What to do: Repeat exactly, and only, the lines of the entries below from the one with "let w := snd (run tr (boot file)) in" through the one with "Forall (fun c", both ends included.

__________________________________________________

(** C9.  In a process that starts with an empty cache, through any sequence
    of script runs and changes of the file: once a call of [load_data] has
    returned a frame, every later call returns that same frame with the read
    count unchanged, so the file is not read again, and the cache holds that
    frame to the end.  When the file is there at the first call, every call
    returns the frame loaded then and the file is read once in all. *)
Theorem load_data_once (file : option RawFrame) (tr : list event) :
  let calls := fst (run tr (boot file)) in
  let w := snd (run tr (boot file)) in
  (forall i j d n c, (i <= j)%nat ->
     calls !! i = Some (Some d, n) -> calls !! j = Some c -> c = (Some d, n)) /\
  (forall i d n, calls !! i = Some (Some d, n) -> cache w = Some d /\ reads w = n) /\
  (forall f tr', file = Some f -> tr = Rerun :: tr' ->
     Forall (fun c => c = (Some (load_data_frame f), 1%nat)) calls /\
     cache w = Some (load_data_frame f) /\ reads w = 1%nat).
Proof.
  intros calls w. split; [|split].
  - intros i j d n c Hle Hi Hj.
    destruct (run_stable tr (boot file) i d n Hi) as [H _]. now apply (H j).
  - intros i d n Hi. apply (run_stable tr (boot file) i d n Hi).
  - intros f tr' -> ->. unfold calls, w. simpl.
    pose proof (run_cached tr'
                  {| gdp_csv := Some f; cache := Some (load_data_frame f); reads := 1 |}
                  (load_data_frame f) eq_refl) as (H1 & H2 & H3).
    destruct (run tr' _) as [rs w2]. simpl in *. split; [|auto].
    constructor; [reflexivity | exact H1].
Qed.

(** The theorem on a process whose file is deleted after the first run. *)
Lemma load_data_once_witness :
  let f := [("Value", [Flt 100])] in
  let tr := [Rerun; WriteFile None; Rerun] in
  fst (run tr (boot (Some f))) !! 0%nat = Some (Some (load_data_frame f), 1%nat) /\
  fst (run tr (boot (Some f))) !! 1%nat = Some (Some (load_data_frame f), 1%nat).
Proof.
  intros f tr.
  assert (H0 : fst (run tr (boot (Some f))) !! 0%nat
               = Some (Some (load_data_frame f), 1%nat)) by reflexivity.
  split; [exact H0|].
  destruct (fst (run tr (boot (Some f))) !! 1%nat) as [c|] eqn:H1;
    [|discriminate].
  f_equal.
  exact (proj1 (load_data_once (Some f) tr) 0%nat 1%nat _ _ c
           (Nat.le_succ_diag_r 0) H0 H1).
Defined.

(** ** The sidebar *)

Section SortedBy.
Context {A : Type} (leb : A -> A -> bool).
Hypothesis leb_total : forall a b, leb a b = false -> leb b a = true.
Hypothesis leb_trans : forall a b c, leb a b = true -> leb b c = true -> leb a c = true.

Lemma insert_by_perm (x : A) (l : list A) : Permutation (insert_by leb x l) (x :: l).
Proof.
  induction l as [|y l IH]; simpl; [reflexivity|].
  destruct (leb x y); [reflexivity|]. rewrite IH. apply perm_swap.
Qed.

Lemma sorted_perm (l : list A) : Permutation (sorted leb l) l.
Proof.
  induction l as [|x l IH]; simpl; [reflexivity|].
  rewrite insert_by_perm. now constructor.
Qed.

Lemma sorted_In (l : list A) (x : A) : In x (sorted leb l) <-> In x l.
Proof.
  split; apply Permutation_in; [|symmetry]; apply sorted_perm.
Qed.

__________________________________________________

Worked solution:
  let w := snd (run tr (boot file)) in
  (forall i j d n c, (i <= j)%nat ->
     calls !! i = Some (Some d, n) -> calls !! j = Some c -> c = (Some d, n)) /\
  (forall i d n, calls !! i = Some (Some d, n) -> cache w = Some d /\ reads w = n) /\
  (forall f tr', file = Some f -> tr = Rerun :: tr' ->
     Forall (fun c => c = (Some (load_data_frame f), 1%nat)) calls /\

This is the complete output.